• silicon.com
• Technology
• Security

By Joey Gardiner, 7 August 2001 18:43

NEWS The latest version of the Code Red worm may still be causing tension across the web, but it's still failed to live up to the hype generated by the anti-virus vendors. Newsgroups report a number of high-profile firms suffering infections from the new variant, which leaves a trojan horse code on infected servers, rendering them vulnerable to hackers. Anti-virus vendor Symantec reported that sightings of the new worm - dubbed Code Red v3, even though it is not directly related to the original code - peaked yesterday afternoon with infection rates far higher than at the peak of the original outbreak. However, it now estimates that since then, infection has slowed, with at least 15,000 web-servers compromised. The original Code Red outbreak in July infected in the region of 300,000 servers running Microsoft's IIS software. The latest worm is not a direct relative of the original, but simply exploits the same vulnerability in the Microsoft software. It is thought to be the work of Spanish virus writing group 29A. There have been reports of BT, and broadband operator @Home being hit by the worm.

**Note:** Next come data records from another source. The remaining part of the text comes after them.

(** With a page for descriptors, which adds at most two to the stack. *)
Lemma FreeStackLoop_page f d : forall fuel st b,
  PageInv st -> gMemoryLock st = true -> mFreeMapStack st ≠ 0 -> Settled st -> mMapDepth st = d -> (d + 2 < MAX_MAP_DEPTH)%nat ->
  (d + 2 <= fuel)%nat -> FreePage st b -> exists st', FreeStackLoop (FreeMemoryMapStack (S f)) fuel st = Done (tt, st') /\ mMapDepth st' = 0%nat.
Proof using Off.
  induction d as [|d IH]; intros fuel st b HI Hl Hb HS Ed Hd Hf HFP.
  { exists st. by rewrite FreeStackLoop_done. }
  destruct fuel as [|fuel]; [lia|]. pose proof (FreeMemoryMapStack_grow (S f)) as HFS. destruct (mFreeMemoryMapEntryList st) as [|p l] eqn:EF.
  - destruct (AllocateMemoryMapEntry_refill f st b) as (p & st1 & E1 & Hp & D1 & L1); [by rewrite ?Ed..|].
    destruct (AllocateMemoryMapEntry_spec _ HFS st p st1 HI Hl E1 Hp) as [HI1 G1].
    destruct (FreeStackLoop_pop (FreeMemoryMapStack (S f)) fuel st p st1) as (st2 & -> & HI2 & _ & _ & E2 & L2); [congruence|done..|].
    destruct (FreeStackLoop_spare (FreeMemoryMapStack (S f)) (mMapDepth st2) fuel st2) as (st' & -> & D' & _);
      [done|done|unfold MAX_MAP_DEPTH in *; lia..|]. by exists st'.
  - pose proof (Putback_spare _ _ _ EF) as EP.
    destruct (FreeStackLoop_pop (FreeMemoryMapStack (S f)) fuel st p (SetFreeList l st)) as (st2 & -> & HI2 & G2 & EA & E2 & L2).
    + congruence.
    + by apply AllocateMemoryMapEntry_spare.
    + apply (inv_desc _ HI). unfold nodes_of. rewrite EF. apply elem_of_app. right. by left.
    + by rewrite EP.
    + rewrite EP in G2. pose proof (grows_flags _ _ _ G2) as FL. unfold flags_of in FL. injection FL as F1 F2 F3. simpl in E2.
      apply (IH fuel st2 b); [done|congruence|congruence|by apply (Settled_grows st)|lia|lia|lia|by apply (FreePage_ext st)].
Qed.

BT's Openworld website displays a message informing users: "We have become aware that some of our users may have been affected by the Code Red virus," which then goes on to direct them to the Microsoft patch to plug the security hole. However, a BT spokesman said he is "pretty certain" that no BT users have been infected via BT, but he did admit that the performance for its ISP customers yesterday was impaired because of new software installed to combat attacks from the worm. The web as a whole has not suffered from the new outbreak. Web monitoring organisation Keynote said it had seen no noticeable downgrading in web performance due to the worm. In July, Microsoft was left red-faced as its servers became infected by the worm, despite the fact it posted a patch to plug the IIS vulnerability a month earlier.